» **Exercise material**:
_ _ _ _
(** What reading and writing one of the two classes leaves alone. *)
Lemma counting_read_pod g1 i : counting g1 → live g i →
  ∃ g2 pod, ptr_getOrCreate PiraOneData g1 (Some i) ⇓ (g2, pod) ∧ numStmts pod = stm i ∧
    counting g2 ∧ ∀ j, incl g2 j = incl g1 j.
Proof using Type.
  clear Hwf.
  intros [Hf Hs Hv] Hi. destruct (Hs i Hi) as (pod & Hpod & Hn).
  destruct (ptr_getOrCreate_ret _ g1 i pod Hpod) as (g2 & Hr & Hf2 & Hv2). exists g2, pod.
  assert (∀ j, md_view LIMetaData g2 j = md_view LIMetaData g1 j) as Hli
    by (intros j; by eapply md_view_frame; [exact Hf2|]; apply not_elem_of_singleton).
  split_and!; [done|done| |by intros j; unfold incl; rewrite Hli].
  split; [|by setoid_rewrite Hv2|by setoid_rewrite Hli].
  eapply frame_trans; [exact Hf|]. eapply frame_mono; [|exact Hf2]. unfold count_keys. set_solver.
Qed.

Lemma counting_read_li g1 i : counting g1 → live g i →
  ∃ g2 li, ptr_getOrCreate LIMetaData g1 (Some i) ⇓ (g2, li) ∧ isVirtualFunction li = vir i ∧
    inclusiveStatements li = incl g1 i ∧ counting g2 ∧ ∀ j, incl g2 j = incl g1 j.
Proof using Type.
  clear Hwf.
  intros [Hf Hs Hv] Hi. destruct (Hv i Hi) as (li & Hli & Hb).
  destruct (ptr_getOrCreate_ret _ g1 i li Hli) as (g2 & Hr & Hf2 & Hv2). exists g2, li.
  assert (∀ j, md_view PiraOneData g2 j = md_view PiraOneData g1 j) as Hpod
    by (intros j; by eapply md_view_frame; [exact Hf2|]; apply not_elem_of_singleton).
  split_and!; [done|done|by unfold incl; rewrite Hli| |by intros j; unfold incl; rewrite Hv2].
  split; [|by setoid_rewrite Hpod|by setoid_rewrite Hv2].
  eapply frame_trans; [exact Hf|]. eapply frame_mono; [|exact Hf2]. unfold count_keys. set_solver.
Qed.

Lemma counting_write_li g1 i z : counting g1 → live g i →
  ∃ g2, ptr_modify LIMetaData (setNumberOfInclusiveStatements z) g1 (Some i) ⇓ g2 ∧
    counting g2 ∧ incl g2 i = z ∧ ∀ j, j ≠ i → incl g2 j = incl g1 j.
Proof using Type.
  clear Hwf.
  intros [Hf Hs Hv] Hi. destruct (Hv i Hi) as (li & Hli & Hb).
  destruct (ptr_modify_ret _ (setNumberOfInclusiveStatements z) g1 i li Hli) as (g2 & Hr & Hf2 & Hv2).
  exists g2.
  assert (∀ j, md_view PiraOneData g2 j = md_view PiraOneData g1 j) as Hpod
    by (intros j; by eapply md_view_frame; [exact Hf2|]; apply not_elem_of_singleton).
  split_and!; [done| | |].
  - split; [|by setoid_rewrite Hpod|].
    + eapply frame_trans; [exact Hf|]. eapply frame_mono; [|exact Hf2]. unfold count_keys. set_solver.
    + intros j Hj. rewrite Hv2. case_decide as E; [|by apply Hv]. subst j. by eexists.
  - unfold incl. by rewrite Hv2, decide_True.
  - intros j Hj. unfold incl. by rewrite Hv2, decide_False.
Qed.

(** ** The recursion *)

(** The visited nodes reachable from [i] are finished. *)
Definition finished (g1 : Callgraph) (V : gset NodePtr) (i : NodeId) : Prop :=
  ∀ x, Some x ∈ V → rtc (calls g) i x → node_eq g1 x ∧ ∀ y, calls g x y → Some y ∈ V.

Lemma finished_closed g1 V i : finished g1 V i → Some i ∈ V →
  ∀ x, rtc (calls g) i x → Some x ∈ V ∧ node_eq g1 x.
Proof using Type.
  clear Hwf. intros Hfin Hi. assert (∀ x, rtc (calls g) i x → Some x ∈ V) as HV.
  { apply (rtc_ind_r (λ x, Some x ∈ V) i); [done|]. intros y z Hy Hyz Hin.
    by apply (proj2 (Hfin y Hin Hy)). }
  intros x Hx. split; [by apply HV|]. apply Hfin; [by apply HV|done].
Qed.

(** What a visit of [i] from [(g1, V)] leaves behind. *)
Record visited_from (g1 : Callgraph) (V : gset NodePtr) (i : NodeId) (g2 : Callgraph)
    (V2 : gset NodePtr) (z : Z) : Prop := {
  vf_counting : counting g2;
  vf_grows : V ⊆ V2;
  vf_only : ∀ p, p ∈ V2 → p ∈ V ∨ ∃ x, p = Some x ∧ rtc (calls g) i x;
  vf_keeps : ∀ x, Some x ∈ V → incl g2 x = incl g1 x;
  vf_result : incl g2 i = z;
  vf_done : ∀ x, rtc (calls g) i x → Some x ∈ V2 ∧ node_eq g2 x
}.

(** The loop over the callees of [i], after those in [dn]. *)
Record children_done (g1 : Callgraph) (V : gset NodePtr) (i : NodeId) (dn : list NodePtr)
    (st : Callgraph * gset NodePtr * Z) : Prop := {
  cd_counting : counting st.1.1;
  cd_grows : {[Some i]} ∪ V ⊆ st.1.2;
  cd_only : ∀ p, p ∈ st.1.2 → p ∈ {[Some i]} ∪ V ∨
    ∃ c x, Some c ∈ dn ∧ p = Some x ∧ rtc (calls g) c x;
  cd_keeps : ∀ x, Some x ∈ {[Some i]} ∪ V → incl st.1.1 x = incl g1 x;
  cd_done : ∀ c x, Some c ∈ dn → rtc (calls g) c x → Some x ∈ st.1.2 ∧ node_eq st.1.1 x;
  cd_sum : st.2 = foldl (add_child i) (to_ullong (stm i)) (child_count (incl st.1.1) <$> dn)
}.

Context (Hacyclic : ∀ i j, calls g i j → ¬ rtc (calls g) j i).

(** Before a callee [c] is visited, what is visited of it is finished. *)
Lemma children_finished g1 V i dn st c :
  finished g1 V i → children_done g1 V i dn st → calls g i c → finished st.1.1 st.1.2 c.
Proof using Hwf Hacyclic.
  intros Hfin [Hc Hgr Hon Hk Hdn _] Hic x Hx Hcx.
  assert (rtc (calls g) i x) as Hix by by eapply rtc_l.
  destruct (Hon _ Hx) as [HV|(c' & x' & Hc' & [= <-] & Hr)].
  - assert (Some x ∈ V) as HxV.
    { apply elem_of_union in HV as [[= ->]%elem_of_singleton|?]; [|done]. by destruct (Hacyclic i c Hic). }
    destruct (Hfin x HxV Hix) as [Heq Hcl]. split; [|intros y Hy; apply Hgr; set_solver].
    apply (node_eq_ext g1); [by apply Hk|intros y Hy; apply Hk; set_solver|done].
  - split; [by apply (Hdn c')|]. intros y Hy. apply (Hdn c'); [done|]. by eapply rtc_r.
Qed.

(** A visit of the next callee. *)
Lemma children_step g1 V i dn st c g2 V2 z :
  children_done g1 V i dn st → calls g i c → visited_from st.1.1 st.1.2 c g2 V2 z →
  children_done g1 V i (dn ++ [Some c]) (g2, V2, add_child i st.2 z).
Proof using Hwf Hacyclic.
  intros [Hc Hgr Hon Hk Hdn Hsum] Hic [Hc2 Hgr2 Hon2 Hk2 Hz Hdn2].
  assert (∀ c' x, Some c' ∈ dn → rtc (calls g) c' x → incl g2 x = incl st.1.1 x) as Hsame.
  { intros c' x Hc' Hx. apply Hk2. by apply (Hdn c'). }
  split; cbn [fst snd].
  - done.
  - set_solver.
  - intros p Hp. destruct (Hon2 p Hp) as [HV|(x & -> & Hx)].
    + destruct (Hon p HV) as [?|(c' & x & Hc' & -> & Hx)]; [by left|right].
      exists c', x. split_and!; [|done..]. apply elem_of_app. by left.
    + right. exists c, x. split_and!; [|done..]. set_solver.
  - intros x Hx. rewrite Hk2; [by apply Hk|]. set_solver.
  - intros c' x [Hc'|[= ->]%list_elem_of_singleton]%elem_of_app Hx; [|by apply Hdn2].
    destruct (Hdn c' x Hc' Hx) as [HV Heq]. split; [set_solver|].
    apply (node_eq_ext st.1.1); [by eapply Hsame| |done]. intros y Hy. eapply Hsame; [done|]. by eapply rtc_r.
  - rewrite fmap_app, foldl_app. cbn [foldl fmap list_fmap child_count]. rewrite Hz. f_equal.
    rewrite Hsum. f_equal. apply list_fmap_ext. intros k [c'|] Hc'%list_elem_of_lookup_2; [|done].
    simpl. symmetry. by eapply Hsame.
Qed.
_ _ _ _
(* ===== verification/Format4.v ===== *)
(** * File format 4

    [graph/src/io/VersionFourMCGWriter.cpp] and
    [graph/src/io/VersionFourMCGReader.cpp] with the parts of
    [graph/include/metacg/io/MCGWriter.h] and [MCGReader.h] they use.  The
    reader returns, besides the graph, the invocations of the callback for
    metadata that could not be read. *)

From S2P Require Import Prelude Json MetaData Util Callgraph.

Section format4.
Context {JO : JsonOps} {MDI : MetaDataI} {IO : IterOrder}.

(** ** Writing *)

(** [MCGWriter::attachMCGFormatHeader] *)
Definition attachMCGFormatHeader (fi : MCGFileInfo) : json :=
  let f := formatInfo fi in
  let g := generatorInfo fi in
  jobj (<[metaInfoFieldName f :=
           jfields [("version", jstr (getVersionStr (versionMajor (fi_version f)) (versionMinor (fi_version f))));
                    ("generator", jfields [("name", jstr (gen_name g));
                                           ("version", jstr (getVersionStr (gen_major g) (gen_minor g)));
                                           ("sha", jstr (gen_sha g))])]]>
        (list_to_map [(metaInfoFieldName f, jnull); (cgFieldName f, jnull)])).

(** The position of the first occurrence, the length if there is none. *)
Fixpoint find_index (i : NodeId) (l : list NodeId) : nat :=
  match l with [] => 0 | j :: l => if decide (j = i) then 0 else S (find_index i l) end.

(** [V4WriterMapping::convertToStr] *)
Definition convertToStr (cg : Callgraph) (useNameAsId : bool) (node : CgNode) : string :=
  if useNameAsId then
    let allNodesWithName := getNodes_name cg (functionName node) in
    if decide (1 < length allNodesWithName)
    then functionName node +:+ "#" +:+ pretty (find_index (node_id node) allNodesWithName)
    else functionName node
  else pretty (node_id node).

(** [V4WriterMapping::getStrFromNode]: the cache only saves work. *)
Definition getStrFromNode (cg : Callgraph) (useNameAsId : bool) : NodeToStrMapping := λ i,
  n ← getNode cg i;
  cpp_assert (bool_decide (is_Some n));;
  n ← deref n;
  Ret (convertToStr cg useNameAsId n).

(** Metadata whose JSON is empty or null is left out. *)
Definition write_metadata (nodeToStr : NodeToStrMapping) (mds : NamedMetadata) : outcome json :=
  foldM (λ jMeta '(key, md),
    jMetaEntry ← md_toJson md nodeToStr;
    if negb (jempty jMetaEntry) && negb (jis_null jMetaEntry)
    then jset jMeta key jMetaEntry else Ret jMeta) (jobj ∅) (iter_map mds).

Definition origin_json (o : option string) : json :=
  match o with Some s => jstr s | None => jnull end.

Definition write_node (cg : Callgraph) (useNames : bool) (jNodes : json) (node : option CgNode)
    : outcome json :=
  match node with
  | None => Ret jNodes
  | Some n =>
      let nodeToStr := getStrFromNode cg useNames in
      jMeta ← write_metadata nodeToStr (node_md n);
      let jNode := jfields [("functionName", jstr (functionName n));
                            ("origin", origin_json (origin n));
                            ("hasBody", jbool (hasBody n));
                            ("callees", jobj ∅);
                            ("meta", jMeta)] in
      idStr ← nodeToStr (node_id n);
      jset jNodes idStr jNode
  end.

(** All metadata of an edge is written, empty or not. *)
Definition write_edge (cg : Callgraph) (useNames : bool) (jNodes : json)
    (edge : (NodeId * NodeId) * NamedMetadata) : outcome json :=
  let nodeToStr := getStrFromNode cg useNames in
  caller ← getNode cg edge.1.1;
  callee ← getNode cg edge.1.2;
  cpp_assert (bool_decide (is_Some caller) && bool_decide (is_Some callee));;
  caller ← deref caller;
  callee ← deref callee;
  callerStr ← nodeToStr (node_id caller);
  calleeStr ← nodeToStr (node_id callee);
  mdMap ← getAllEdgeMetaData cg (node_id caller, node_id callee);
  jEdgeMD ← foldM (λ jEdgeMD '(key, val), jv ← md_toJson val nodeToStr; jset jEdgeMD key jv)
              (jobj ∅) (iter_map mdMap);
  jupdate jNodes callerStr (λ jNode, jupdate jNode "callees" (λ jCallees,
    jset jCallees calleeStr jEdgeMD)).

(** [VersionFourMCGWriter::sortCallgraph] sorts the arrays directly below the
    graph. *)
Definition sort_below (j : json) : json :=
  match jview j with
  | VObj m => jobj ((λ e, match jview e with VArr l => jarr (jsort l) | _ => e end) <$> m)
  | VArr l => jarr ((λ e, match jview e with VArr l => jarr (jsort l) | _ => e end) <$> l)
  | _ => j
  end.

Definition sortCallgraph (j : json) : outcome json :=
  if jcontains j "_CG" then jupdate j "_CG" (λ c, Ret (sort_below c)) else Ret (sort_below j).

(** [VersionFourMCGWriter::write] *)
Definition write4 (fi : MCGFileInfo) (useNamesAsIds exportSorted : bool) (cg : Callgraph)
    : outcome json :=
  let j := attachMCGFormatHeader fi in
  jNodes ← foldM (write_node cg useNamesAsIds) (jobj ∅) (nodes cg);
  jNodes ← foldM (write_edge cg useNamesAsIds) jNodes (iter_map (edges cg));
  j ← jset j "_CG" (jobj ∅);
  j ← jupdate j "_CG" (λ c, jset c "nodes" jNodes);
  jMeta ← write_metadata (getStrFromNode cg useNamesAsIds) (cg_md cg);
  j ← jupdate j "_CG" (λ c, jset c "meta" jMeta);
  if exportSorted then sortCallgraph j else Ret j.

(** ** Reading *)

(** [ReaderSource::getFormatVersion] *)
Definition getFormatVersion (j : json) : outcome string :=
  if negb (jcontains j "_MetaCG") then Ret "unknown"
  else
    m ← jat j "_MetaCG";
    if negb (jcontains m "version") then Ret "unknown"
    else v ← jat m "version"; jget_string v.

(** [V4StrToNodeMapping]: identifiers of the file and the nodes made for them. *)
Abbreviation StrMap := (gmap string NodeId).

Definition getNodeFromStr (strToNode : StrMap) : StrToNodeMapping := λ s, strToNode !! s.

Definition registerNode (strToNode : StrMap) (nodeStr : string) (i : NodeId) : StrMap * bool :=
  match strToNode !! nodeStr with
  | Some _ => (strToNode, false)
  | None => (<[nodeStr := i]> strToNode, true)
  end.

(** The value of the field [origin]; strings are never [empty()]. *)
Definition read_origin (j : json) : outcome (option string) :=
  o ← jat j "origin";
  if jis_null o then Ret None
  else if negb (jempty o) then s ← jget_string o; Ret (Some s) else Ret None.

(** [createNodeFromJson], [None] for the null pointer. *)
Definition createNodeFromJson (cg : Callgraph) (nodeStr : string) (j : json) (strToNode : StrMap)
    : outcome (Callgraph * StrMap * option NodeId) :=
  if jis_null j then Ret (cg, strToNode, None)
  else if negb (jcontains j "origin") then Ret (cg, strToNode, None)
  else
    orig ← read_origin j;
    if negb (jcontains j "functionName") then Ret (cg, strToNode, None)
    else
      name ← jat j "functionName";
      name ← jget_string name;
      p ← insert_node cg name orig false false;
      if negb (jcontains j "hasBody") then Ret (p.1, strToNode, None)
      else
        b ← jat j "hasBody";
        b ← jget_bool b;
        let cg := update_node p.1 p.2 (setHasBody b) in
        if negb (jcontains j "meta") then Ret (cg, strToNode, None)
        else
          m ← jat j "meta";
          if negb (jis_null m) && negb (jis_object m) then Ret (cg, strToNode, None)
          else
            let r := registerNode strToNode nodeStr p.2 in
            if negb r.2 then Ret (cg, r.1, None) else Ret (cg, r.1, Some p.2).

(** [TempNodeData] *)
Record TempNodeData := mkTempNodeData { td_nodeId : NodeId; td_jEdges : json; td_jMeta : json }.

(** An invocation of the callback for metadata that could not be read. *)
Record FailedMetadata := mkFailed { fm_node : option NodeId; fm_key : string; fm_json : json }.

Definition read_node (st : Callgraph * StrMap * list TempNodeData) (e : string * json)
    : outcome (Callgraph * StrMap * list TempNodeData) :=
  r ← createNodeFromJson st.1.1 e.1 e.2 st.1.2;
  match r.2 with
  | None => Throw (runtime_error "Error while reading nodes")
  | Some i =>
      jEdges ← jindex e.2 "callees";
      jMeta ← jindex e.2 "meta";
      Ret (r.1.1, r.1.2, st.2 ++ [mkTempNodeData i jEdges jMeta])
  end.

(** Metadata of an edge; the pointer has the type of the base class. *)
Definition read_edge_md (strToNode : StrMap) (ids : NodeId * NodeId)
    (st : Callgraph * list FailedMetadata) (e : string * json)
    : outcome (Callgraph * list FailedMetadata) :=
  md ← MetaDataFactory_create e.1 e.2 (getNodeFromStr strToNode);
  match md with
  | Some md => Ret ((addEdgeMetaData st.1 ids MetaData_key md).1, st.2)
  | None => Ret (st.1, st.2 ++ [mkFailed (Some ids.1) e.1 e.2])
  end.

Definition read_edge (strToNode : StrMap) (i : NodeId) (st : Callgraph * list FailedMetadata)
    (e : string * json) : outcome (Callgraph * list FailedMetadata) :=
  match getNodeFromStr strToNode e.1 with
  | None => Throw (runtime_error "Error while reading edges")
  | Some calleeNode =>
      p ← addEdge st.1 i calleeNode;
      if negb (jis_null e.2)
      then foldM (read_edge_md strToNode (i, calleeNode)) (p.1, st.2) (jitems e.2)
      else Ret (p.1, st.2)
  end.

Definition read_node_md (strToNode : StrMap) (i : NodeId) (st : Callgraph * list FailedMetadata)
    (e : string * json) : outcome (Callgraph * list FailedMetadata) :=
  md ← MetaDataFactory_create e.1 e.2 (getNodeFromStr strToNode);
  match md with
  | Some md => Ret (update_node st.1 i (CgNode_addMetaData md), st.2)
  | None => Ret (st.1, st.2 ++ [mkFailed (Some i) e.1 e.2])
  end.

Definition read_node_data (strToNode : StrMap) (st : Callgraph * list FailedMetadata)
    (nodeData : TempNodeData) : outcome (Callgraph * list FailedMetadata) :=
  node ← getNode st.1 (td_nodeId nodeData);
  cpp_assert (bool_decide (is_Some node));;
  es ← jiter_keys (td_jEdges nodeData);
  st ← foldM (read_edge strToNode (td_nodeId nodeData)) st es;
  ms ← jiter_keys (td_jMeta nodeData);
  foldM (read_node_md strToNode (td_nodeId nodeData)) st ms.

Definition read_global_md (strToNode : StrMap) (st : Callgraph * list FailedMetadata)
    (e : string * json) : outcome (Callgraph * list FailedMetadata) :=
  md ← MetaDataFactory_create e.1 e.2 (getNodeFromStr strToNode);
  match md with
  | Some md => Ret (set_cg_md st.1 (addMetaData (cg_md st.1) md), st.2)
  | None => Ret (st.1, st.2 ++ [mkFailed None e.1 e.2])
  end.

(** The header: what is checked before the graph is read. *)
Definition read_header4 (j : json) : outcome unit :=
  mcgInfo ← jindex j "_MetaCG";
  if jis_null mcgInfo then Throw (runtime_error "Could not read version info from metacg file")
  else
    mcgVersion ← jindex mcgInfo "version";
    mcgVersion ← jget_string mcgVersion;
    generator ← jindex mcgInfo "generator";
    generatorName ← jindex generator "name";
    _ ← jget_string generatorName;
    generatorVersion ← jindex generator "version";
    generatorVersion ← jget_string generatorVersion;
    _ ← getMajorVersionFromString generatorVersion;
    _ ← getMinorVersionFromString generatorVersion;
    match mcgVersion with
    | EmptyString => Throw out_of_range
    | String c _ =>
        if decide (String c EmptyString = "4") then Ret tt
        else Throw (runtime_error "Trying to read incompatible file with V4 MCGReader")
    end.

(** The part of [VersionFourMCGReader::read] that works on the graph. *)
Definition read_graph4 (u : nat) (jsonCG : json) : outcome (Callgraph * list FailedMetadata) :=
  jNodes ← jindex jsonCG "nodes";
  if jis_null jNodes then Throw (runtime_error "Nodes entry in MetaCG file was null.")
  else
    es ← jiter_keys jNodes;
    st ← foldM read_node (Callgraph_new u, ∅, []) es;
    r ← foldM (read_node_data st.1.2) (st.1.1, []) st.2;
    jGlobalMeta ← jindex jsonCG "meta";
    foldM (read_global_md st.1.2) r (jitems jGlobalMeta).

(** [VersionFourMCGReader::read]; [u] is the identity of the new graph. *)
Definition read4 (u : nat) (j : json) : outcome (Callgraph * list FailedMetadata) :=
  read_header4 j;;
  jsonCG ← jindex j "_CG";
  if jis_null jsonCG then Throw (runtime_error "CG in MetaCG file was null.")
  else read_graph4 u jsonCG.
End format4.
_ _ _ _
Every line of the listing that includes "NodePtr" must be shown.

» **Task answer**:
Definition finished (g1 : Callgraph) (V : gset NodePtr) (i : NodeId) : Prop :=
Record visited_from (g1 : Callgraph) (V : gset NodePtr) (i : NodeId) (g2 : Callgraph)
    (V2 : gset NodePtr) (z : Z) : Prop := {
Record children_done (g1 : Callgraph) (V : gset NodePtr) (i : NodeId) (dn : list NodePtr)
    (st : Callgraph * gset NodePtr * Z) : Prop := {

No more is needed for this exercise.